WHAT TO DO. Would you give all of the records again, exactly as they read?

══════

Lemma get_subreddit_spec (filename name : string) :
  get_subreddit_from_filename filename = Some name
  ↔ name ≠ "" ∧ has_char "_" name = false
    ∧ ∃ rest, filename = name +:+ "_submissions.zst" +:+ rest
              ∨ filename = name +:+ "_comments.zst" +:+ rest.
Proof.
  unfold get_subreddit_from_filename, re_match, archive_pattern.
  rewrite run_then_matches.
  pose proof (runs_spec "_" filename) as Hruns.
  destruct (runs "_" filename) as [|m others].
  - split; [done|]. intros (Hne & Hclean & rest & Hfile). exfalso.
    destruct name as [|x name]; [done|]. simpl in Hclean.
    apply orb_false_elim in Hclean as [Hx _].
    destruct Hruns as [->|Hstart]; [by destruct Hfile|].
    destruct Hfile as [-> | ->]; simpl in Hstart; congruence.
  - destruct Hruns as (Hfirst & Hne & Hfile & _ & _).
    pose proof (kind_tail_matches m.2) as Htail.
    destruct (matches (Seq (Lit "_") _) m.2) as [|m2 more] eqn:Hm2.
    + split; [done|]. intros (_ & Hclean & rest & Hrest). exfalso.
      apply Htail; [|done]. exists rest.
      assert (Hname : m.1 = name).
      { rewrite Hfirst. destruct Hrest as [-> | ->];
          by apply split_first_until. }
      rewrite Hname in Hfile.
      destruct Hrest as [Hrest|Hrest]; rewrite Hrest in Hfile;
        apply append_inj_l in Hfile; rewrite <- Hfile; eauto.
    + destruct Htail as [(rest & Hrest) _]; [done|].
      cbn [fmap list_fmap head option_fmap option_map mbind option_bind
             fst snd lookup list_lookup].
      split.
      * intros [= <-]. split; [done|]. split.
        { rewrite Hfirst. apply split_first_clean. }
        exists rest. rewrite Hfile at 1 2.
        destruct Hrest as [-> | ->]; eauto.
      * intros (_ & Hclean & rest' & Hrest'). f_equal.
        rewrite Hfirst. destruct Hrest' as [-> | ->];
          by apply split_first_until.
Qed.

(** X14.  The batch driver takes a file of the data directory for an
    archive exactly when its name starts with a non-empty run of
    characters other than the underscore, followed by [_submissions.zst]
    or [_comments.zst]; the subreddit is that run.  The pattern is not
    anchored at the end, so anything may follow the extension; and a
    name is never empty and never holds an underscore. *)
Theorem driver_name_of_file (filename name : string) :
  get_subreddit_from_filename filename = Some name
  ↔ name ≠ "" ∧ has_char "_" name = false
    ∧ ∃ rest, filename = name +:+ "_submissions.zst" +:+ rest
              ∨ filename = name +:+ "_comments.zst" +:+ rest.
Proof. apply get_subreddit_spec. Qed.

(** *** The order of the runs *)

Lemma string_le_total : Total string_le.
Proof. intros a b. apply String.leb_total. Qed.

Lemma string_le_trans : Transitive string_le.
Proof.
  unfold string_le, String.leb. intros a.
  induction a as [|x a IH]; intros b c Hab Hbc.
  - by destruct c.
  - destruct b as [|y b]; [done|]. destruct c as [|z c]; [done|].
    simpl in *. unfold Ascii.compare in *.
    destruct (N.compare_spec (N_of_ascii x) (N_of_ascii y)) as [Hxy|Hxy|Hxy];
      [|clear IH|done].
    + rewrite Hxy.
      destruct (N_of_ascii y ?= N_of_ascii z)%N; [by eapply IH|done|done].
    + destruct (N.compare_spec (N_of_ascii y) (N_of_ascii z)) as [Hyz|Hyz|Hyz];
        [| |done].
      * rewrite <- Hyz. by apply N.compare_lt_iff in Hxy as ->.
      * assert (Hxz : (N_of_ascii x < N_of_ascii z)%N) by lia.
        by apply N.compare_lt_iff in Hxz as ->.
Qed.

══════

SOLUTION TO THIS TASK.
Lemma get_subreddit_spec (filename name : string) :
  get_subreddit_from_filename filename = Some name
  ↔ name ≠ "" ∧ has_char "_" name = false
    ∧ ∃ rest, filename = name +:+ "_submissions.zst" +:+ rest
              ∨ filename = name +:+ "_comments.zst" +:+ rest.
Proof.
  unfold get_subreddit_from_filename, re_match, archive_pattern.
  rewrite run_then_matches.
  pose proof (runs_spec "_" filename) as Hruns.
  destruct (runs "_" filename) as [|m others].
  - split; [done|]. intros (Hne & Hclean & rest & Hfile). exfalso.
    destruct name as [|x name]; [done|]. simpl in Hclean.
    apply orb_false_elim in Hclean as [Hx _].
    destruct Hruns as [->|Hstart]; [by destruct Hfile|].
    destruct Hfile as [-> | ->]; simpl in Hstart; congruence.
  - destruct Hruns as (Hfirst & Hne & Hfile & _ & _).
    pose proof (kind_tail_matches m.2) as Htail.
    destruct (matches (Seq (Lit "_") _) m.2) as [|m2 more] eqn:Hm2.
    + split; [done|]. intros (_ & Hclean & rest & Hrest). exfalso.
      apply Htail; [|done]. exists rest.
      assert (Hname : m.1 = name).
      { rewrite Hfirst. destruct Hrest as [-> | ->];
          by apply split_first_until. }
      rewrite Hname in Hfile.
      destruct Hrest as [Hrest|Hrest]; rewrite Hrest in Hfile;
        apply append_inj_l in Hfile; rewrite <- Hfile; eauto.
    + destruct Htail as [(rest & Hrest) _]; [done|].
      cbn [fmap list_fmap head option_fmap option_map mbind option_bind
             fst snd lookup list_lookup].
      split.
      * intros [= <-]. split; [done|]. split.
        { rewrite Hfirst. apply split_first_clean. }
        exists rest. rewrite Hfile at 1 2.
        destruct Hrest as [-> | ->]; eauto.
      * intros (_ & Hclean & rest' & Hrest'). f_equal.
        rewrite Hfirst. destruct Hrest' as [-> | ->];
          by apply split_first_until.
Qed.

(** X14.  The batch driver takes a file of the data directory for an
    archive exactly when its name starts with a non-empty run of
    characters other than the underscore, followed by [_submissions.zst]
    or [_comments.zst]; the subreddit is that run.  The pattern is not
    anchored at the end, so anything may follow the extension; and a
    name is never empty and never holds an underscore. *)
Theorem driver_name_of_file (filename name : string) :
  get_subreddit_from_filename filename = Some name
  ↔ name ≠ "" ∧ has_char "_" name = false
    ∧ ∃ rest, filename = name +:+ "_submissions.zst" +:+ rest
              ∨ filename = name +:+ "_comments.zst" +:+ rest.
Proof. apply get_subreddit_spec. Qed.

(** *** The order of the runs *)

Lemma string_le_total : Total string_le.
Proof. intros a b. apply String.leb_total. Qed.

Lemma string_le_trans : Transitive string_le.
Proof.
  unfold string_le, String.leb. intros a.
  induction a as [|x a IH]; intros b c Hab Hbc.
  - by destruct c.
  - destruct b as [|y b]; [done|]. destruct c as [|z c]; [done|].
    simpl in *. unfold Ascii.compare in *.
    destruct (N.compare_spec (N_of_ascii x) (N_of_ascii y)) as [Hxy|Hxy|Hxy];
      [|clear IH|done].
    + rewrite Hxy.
      destruct (N_of_ascii y ?= N_of_ascii z)%N; [by eapply IH|done|done].
    + destruct (N.compare_spec (N_of_ascii y) (N_of_ascii z)) as [Hyz|Hyz|Hyz];
        [| |done].
      * rewrite <- Hyz. by apply N.compare_lt_iff in Hxy as ->.
      * assert (Hxz : (N_of_ascii x < N_of_ascii z)%N) by lia.
        by apply N.compare_lt_iff in Hxz as ->.
Qed.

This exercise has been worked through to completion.